> Extracted data
>>>>
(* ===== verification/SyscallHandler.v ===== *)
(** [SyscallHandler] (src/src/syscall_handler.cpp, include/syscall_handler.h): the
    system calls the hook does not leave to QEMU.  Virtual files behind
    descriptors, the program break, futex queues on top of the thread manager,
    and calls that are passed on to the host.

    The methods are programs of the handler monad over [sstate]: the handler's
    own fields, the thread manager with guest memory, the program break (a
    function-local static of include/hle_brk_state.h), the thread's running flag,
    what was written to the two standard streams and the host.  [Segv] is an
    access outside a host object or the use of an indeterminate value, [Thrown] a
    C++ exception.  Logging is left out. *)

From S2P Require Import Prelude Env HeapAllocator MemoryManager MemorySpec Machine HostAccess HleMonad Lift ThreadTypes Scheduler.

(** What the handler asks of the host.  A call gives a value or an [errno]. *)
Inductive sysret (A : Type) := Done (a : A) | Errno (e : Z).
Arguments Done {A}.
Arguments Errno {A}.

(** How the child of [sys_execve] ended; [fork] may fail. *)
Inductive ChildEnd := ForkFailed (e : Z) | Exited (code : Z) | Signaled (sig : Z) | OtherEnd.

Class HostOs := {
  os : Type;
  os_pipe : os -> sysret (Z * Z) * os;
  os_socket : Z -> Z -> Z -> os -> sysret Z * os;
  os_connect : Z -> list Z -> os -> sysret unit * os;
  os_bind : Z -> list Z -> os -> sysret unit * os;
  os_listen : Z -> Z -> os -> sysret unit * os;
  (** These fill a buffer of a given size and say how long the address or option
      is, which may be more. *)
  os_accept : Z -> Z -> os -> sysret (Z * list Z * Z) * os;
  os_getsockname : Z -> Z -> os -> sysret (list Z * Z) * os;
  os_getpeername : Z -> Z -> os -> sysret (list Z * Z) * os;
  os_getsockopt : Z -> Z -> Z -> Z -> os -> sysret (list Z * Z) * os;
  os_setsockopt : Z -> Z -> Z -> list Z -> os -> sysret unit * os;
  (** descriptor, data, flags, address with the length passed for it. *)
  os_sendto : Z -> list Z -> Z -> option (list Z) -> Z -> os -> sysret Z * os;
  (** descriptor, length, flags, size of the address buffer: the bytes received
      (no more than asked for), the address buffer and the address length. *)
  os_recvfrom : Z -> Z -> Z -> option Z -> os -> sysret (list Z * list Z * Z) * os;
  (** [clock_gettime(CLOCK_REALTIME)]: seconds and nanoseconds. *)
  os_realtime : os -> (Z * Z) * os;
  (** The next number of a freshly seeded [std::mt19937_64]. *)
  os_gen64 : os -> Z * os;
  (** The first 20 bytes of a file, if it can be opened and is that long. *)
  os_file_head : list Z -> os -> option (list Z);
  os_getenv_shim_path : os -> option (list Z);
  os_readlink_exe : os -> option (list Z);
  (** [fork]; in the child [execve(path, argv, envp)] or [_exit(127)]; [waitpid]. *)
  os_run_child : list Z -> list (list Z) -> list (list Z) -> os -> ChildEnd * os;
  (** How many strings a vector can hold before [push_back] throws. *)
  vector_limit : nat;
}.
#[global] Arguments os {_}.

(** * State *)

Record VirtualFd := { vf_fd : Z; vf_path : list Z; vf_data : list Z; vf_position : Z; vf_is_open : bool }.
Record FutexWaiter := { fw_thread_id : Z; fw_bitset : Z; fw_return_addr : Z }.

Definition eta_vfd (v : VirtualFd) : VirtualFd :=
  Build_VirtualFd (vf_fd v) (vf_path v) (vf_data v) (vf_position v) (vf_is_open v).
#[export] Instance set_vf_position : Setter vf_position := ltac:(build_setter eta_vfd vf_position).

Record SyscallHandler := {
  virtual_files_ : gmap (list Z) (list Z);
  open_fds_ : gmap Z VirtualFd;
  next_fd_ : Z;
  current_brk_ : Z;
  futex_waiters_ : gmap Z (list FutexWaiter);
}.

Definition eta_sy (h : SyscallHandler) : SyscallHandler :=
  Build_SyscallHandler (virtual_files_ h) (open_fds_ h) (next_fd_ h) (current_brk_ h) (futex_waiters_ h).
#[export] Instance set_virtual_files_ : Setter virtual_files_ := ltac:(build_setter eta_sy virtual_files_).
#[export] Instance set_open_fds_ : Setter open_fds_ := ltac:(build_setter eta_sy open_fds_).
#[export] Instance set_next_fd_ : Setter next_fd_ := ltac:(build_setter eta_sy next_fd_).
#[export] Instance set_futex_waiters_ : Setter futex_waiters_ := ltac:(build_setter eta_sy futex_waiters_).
<<<<
Please return exactly the lines from the opening line of the data above through the line with "function-local static of", both included and nothing else.

> Answer to the exercise
(* ===== verification/SyscallHandler.v ===== *)
(** [SyscallHandler] (src/src/syscall_handler.cpp, include/syscall_handler.h): the
    system calls the hook does not leave to QEMU.  Virtual files behind
    descriptors, the program break, futex queues on top of the thread manager,
    and calls that are passed on to the host.

    The methods are programs of the handler monad over [sstate]: the handler's
    own fields, the thread manager with guest memory, the program break (a
    function-local static of include/hle_brk_state.h), the thread's running flag,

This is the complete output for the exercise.